(Collected data)
(** X4.  The last change wins.  Two changes in a row, with nothing refused,
    leave the registry as the second change alone would. *)
Theorem change_font_twice
    (self : FontManager) (f g : string) (w : World)
    (vf vs : gmap string string) :
  nothing_refused w ->
  registry w !! FONTS_KEY_PATH = Some vf ->
  registry w !! FONT_SUBSTITUTES_KEY_PATH = Some vs ->
  fst (change_font self g (snd (change_font self f w)))
  = Ok (true, change_font_message g)
  /\ registry (snd (change_font self g (snd (change_font self f w))))
     = registry (snd (change_font self g w)).
Proof.
  intros Hn Hf Hs.
  destruct (change_font_run_unrefused self f w vf vs Hn Hf Hs) as (_ & Hr & Hfa).
  destruct (change_font_run_unrefused self g w vf vs Hn Hf Hs) as (_ & Hrg & _).
  destruct (change_font_run_unrefused self g (snd (change_font self f w))
              (set_values cleared_entries vf) (<["Segoe UI" := f]> vs))
    as (H1 & H2 & _).
  - intros c. rewrite Hfa. apply Hn.
  - rewrite Hr. now apply changed_registry_fonts.
  - rewrite Hr. now apply changed_registry_substitutes.
  - split; [exact H1|]. rewrite H2, Hr, Hrg. apply (changed_twice f g _ vf vs Hf Hs).
Qed.

Lemma change_font_twice_witness :
  fst (change_font self0 "Arial" (snd (change_font self0 "Verdana" world_default)))
  = Ok (true, change_font_message "Arial")
  /\ registry (snd (change_font self0 "Arial"
                      (snd (change_font self0 "Verdana" world_default))))
     = registry (snd (change_font self0 "Arial" world_default)).
Proof.
  apply (change_font_twice self0 "Verdana" "Arial" world_default
           (list_to_map SEGOE_UI_FONTS) ∅).
  - intros c. reflexivity.
  - exact world_default_fonts.
  - exact world_default_substitutes.
Defined.

(** X5.  Undo.  With nothing refused, [restore_default_font] after
    [change_font] leaves the registry as [restore_default_font] alone
    would; and when the registry was in the default state before (every
    table entry holds its file name, no override), the two together leave
    it exactly as it was. *)
Theorem change_font_then_restore_default_font
    (self : FontManager) (font_name : string) (w : World)
    (vf vs : gmap string string) :
  nothing_refused w ->
  registry w !! FONTS_KEY_PATH = Some vf ->
  registry w !! FONT_SUBSTITUTES_KEY_PATH = Some vs ->
  let changed := snd (change_font self font_name w) in
  fst (restore_default_font self changed) = Ok (true, restore_message)
  /\ registry (snd (restore_default_font self changed))
     = registry (snd (restore_default_font self w))
  /\ (Forall (fun entry => vf !! fst entry = Some (snd entry)) SEGOE_UI_FONTS ->
      vs !! "Segoe UI" = None ->
      registry (snd (restore_default_font self changed)) = registry w).
Proof.
  intros Hn Hf Hs. cbv zeta.
  destruct (change_font_run_unrefused self font_name w vf vs Hn Hf Hs)
    as (_ & Hr & Hfa).
  destruct (restore_default_font_run_unrefused self w vf vs
              (fun c _ => Hn c) Hf Hs) as (_ & Hrw & _).
  destruct (restore_default_font_run_unrefused self
              (snd (change_font self font_name w))
              (set_values cleared_entries vf) (<["Segoe UI" := font_name]> vs))
    as (H1 & H2 & _).
  - intros c _. rewrite Hfa. apply Hn.
  - rewrite Hr. now apply changed_registry_fonts.
  - rewrite Hr. now apply changed_registry_substitutes.
  - split; [exact H1|].
    assert (E : registry (snd (restore_default_font self
                                 (snd (change_font self font_name w))))
                = restored_registry (registry w)).
    { rewrite H2, Hr. apply (restored_after_changed font_name _ vf vs Hf Hs). }
    split; [now rewrite E, Hrw|].
    intros Htable Habsent. rewrite E.
    apply (restored_default _ vf vs Hf Hs Htable Habsent).
Qed.

Lemma world_default_table :
  Forall (fun entry =>
            (list_to_map SEGOE_UI_FONTS : gmap string string) !! fst entry
            = Some (snd entry))
    SEGOE_UI_FONTS.
Proof.
  apply Forall_forall. intros [n d] Hin. cbn [fst snd].
  apply elem_of_list_to_map_1; [|exact Hin].
  change (NoDup (map fst SEGOE_UI_FONTS)). exact table_names_NoDup.
Defined.

Lemma change_font_then_restore_default_font_witness :
  fst (restore_default_font self0 (snd (change_font self0 "Arial" world_default)))
  = Ok (true, restore_message)
  /\ registry (snd (restore_default_font self0
                      (snd (change_font self0 "Arial" world_default))))
     = registry world_default.
Proof.
  destruct (change_font_then_restore_default_font self0 "Arial" world_default
              (list_to_map SEGOE_UI_FONTS) ∅) as (H1 & _ & H2).
  - intros c. reflexivity.
  - exact world_default_fonts.
  - exact world_default_substitutes.
  - split; [exact H1|]. apply H2; [exact world_default_table | apply lookup_empty].
Defined.

(** X6.  [restore_default_font] that is refused no registry write succeeds
    whether or not an override is set: the [Segoe UI] value is gone from
    the FontSubstitutes key (its other values are kept), every table entry
    holds its file name, [get_current_font] then returns [None], no file is
    written, and a second run changes nothing more. *)
Theorem restore_default_font_removes_override
    (self : FontManager) (w : World) (vf vs : gmap string string) :
  writes_permitted w ->
  registry w !! FONTS_KEY_PATH = Some vf ->
  registry w !! FONT_SUBSTITUTES_KEY_PATH = Some vs ->
  let run := restore_default_font self w in
  fst run = Ok (true, restore_message)
  /\ registry (snd run) !! FONT_SUBSTITUTES_KEY_PATH = Some (delete "Segoe UI" vs)
  /\ registry (snd run) !! FONTS_KEY_PATH = Some (set_values SEGOE_UI_FONTS vf)
  /\ fst (get_current_font self (snd run)) = Ok None
  /\ files (snd run) = files w
  /\ registry (snd (restore_default_font self (snd run))) = registry (snd run).
Proof.
  intros Hp Hf Hs. cbv zeta.
  destruct (restore_default_font_run_unrefused self w vf vs Hp Hf Hs)
    as (H1 & Hr & Hfa & Hfi).
  pose proof (restored_registry_fonts _ vf Hf) as Hf1.
  pose proof (restored_registry_substitutes _ vs Hs) as Hs1.
  split; [exact H1|]. split; [now rewrite Hr|]. split; [now rewrite Hr|].
  split.
  { rewrite get_current_font_run. cbn [fst].
    unfold current_override, read_outcome. rewrite Hr, Hs1, lookup_delete_eq.
    destruct (faults _ (OpenKey_call _ _)); [reflexivity|].
    now destruct (faults _ (QueryValueEx_call _ _)). }
  split; [exact Hfi|].
  destruct (restore_default_font_run_unrefused self (snd (restore_default_font self w))
              (set_values SEGOE_UI_FONTS vf) (delete "Segoe UI" vs))
    as (_ & Hr2 & _).
  - intros c Hc. rewrite Hfa. now apply Hp.
  - now rewrite Hr.
  - now rewrite Hr.
  - rewrite Hr2, Hr. apply (restored_registry_idempotent _ vf vs Hf Hs).
Qed.

Lemma world_arial_fonts :
  registry world_arial !! FONTS_KEY_PATH = Some (list_to_map SEGOE_UI_FONTS).
Proof. unfold world_arial. cbn [registry]. apply lookup_insert_eq. Defined.

Lemma world_arial_substitutes :
  registry world_arial !! FONT_SUBSTITUTES_KEY_PATH = Some {[ "Segoe UI" := "Arial" ]}.
Proof.
  unfold world_arial. cbn [registry].
  rewrite lookup_insert_ne by exact keys_differ. apply lookup_insert_eq.
Defined.

Lemma restore_default_font_removes_override_witness :
  fst (restore_default_font self0 world_arial) = Ok (true, restore_message)
  /\ fst (get_current_font self0 (snd (restore_default_font self0 world_arial)))
     = Ok None.
Proof.
  destruct (restore_default_font_removes_override self0 world_arial
              (list_to_map SEGOE_UI_FONTS) {[ "Segoe UI" := "Arial" ]})
    as (H1 & _ & _ & H2 & _).
  - intros c _. reflexivity.
  - exact world_arial_fonts.
  - exact world_arial_substitutes.
  - split; [exact H1 | exact H2].
Defined.

(** ** What the operations never touch *)

Section Keeps.

Variable P : World -> World -> Prop.
Hypothesis P_refl : forall w, P w w.
Hypothesis P_trans : forall w1 w2 w3, P w1 w2 -> P w2 w3 -> P w1 w3.
(** a registry call that changes no value *)
Hypothesis P_call : forall w c, is_registry_call c = true -> P w (record c w).
(** a change of the values under one of the two font keys *)
Hypothesis P_values :
  forall w sub_key values,
    sub_key = FONTS_KEY_PATH \/ sub_key = FONT_SUBSTITUTES_KEY_PATH ->
    P w (set_registry (<[sub_key := values]> (registry w)) w).

Lemma keeps_ret {A} (a : A) : keeps P (ret a).
Proof. intros w. apply P_refl. Qed.

Lemma keeps_raise {A} (e : exn) : keeps P (@raise A e).
Proof. intros w. apply P_refl. Qed.

Lemma keeps_bind {A B} (m : M A) (k : A -> M B) :
  keeps P m -> (forall a, keeps P (k a)) -> keeps P (bind m k).
Proof.
  intros Hm Hk w. unfold bind. specialize (Hm w).
  destruct (m w) as [[a|e] w1]; cbn [snd] in *; [|exact Hm].
  eapply P_trans; [exact Hm | apply Hk].
Qed.

Lemma keeps_try_except {A} (m : M A) (h : exn -> M A) :
  keeps P m -> (forall e, keeps P (h e)) -> keeps P (try_except m h).
Proof.
  intros Hm Hh w. unfold try_except. specialize (Hm w).
  destruct (m w) as [[a|e] w1]; cbn [snd] in *; [exact Hm|].
  eapply P_trans; [exact Hm | apply Hh].
Qed.

Lemma keeps_try_finally {A} (m : M A) (f : M unit) :
  keeps P m -> keeps P f -> keeps P (try_finally m f).
Proof.
  intros Hm Hf w. unfold try_finally. specialize (Hm w).
  destruct (m w) as [r w1]. specialize (Hf w1).
  destruct (f w1) as [[[]|e] w2]; cbn [snd] in *;
    eapply P_trans; eassumption.
Qed.

Lemma keeps_for_each {A} (l : list A) (body : A -> M unit) :
  (forall x, keeps P (body x)) -> keeps P (for_each l body).
Proof.
  intros Hb. induction l as [|x l IH]; cbn [for_each].
  - apply keeps_ret.
  - apply keeps_bind; [apply Hb | intros _; exact IH].
Qed.

Lemma keeps_OpenKey (sub_key : string) (access : Access) :
  keeps P (winreg.OpenKey sub_key access).
Proof.
  intros w. unfold winreg.OpenKey. cbn [faults registry record].
  destruct (faults w _); [now apply P_call|].
  destruct (registry w !! sub_key); now apply P_call.
Qed.

Lemma keeps_CloseKey (key : HKEY) : keeps P (winreg.CloseKey key).
Proof. intros w. now apply P_call. Qed.

Lemma keeps_QueryValueEx (key : HKEY) (name : string) :
  keeps P (winreg.QueryValueEx key name).
Proof.
  intros w. unfold winreg.QueryValueEx. cbn [faults registry record].
  destruct (faults w _); [now apply P_call|].
  destruct (winreg.access_eqb _ _); [|now apply P_call].
  destruct (_ ≫= _); now apply P_call.
Qed.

Requirement ▸ Give only the lines from the one holding "destruct (restore_default_font_run_unrefused self w vf vs Hp" through the one holding "registry world_arial !! FONTS_KEY_PATH", each restated exactly as it appears above.

Reply to the task ▸
  destruct (restore_default_font_run_unrefused self w vf vs Hp Hf Hs)
    as (H1 & Hr & Hfa & Hfi).
  pose proof (restored_registry_fonts _ vf Hf) as Hf1.
  pose proof (restored_registry_substitutes _ vs Hs) as Hs1.
  split; [exact H1|]. split; [now rewrite Hr|]. split; [now rewrite Hr|].
  split.
  { rewrite get_current_font_run. cbn [fst].
    unfold current_override, read_outcome. rewrite Hr, Hs1, lookup_delete_eq.
    destruct (faults _ (OpenKey_call _ _)); [reflexivity|].
    now destruct (faults _ (QueryValueEx_call _ _)). }
  split; [exact Hfi|].
  destruct (restore_default_font_run_unrefused self (snd (restore_default_font self w))
              (set_values SEGOE_UI_FONTS vf) (delete "Segoe UI" vs))
    as (_ & Hr2 & _).
  - intros c Hc. rewrite Hfa. now apply Hp.
  - now rewrite Hr.
  - now rewrite Hr.
  - rewrite Hr2, Hr. apply (restored_registry_idempotent _ vf vs Hf Hs).
Qed.

Lemma world_arial_fonts :
  registry world_arial !! FONTS_KEY_PATH = Some (list_to_map SEGOE_UI_FONTS).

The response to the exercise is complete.